Saved data entries
++++++

Lemma sample_stats_unreadable (fs0 : gmap string file) a sample failing :
  (fs0 !! mask_log_path a sample = Some Unreadable ∧
   failing = mask_log_path a sample) ∨
  (log_ok mask_fields fs0 (mask_log_path a sample) ∧
   fs0 !! map_log_path a sample = Some Unreadable ∧
   failing = map_log_path a sample) →
  sample_stats fs0 a sample = Raise (OSError failing).
Proof.
  unfold sample_stats.
  intros [[Hm ->]|([Hm|(c & Hm & Hfl)] & Hp & ->)].
  - rewrite (os_path_exists_Some _ _ _ Hm).
    unfold parse_mask_log, open_read. by rewrite Hm.
  - rewrite (os_path_exists_None _ _ Hm), (os_path_exists_Some _ _ _ Hp).
    unfold parse_map_log, open_read. by rewrite Hp.
  - rewrite (os_path_exists_Some _ _ _ Hm), (os_path_exists_Some _ _ _ Hp).
    destruct (mask_log_fields _ _ _ Hm Hfl) as (pm & -> & _).
    unfold parse_map_log, open_read. by rewrite Hp.
Qed.

(** C6 (amended). When a log of one sample exists but cannot be read,
    and the inputs of the samples before it are absent or well formed,
    the [OSError] of [open], which names the path of that log, leaves the
    loop of [main]: the samples before it have been processed, the
    failing sample has only printed its first line, and no sample after
    it is processed. *)
Theorem main_loop_unreadable_log (a : args) (fs0 : gmap string file)
    before sample after failing :
  samples a = before ++ sample :: after →
  (∀ s, s ∈ before → sample_ok fs0 a s) →
  (fs0 !! mask_log_path a sample = Some Unreadable ∧
   failing = mask_log_path a sample) ∨
  (log_ok mask_fields fs0 (mask_log_path a sample) ∧
   fs0 !! map_log_path a sample = Some Unreadable ∧
   failing = map_log_path a sample) →
  ∃ st,
    for_each (process_sample SeqIO_parse a) before
      {| stats_dict := []; regions_dict := []; fs := fs0; stdout := [] |}
      = (st, Ok tt) ∧
    main_loop SeqIO_parse a fs0 =
      ({| stats_dict := stats_dict st; regions_dict := regions_dict st;
          fs := fs st;
          stdout := stdout st ++ ["Processing sample: " +:+ sample] |},
       Raise (OSError failing)).
Proof.
  intros Hsamples Hok Hbad. unfold main_loop. rewrite Hsamples, for_each_app.
  destruct (loop_ok a fs0 before
              {| stats_dict := []; regions_dict := []; fs := fs0; stdout := [] |})
    as (st & Hloop & _); [done..|].
  exists st. split; [done|]. rewrite Hloop. simpl. unfold bind.
  rewrite process_sample_eq. cbv zeta.
  assert (Hagree : ∀ p, not_bed p → fs st !! p = fs0 !! p).
  { intros p Hp.
    pose proof (for_each_fs a before
      {| stats_dict := []; regions_dict := []; fs := fs0; stdout := [] |} p Hp)
      as H.
    by rewrite Hloop in H. }
  rewrite (sample_stats_ext (fs st) fs0)
    by (apply Hagree; (apply not_bed_mask_log || apply not_bed_map_log)).
  by rewrite (sample_stats_unreadable fs0 a sample failing Hbad).
Qed.

End MainLoop.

++++++

§ ABOUT THIS TASK: Find the word "intros" in the entries above, then copy each line that holds it.

§ SOLUTION TO THIS TASK:
  intros [[Hm ->]|([Hm|(c & Hm & Hfl)] & Hp & ->)].
  intros Hsamples Hok Hbad. unfold main_loop. rewrite Hsamples, for_each_app.
  { intros p Hp.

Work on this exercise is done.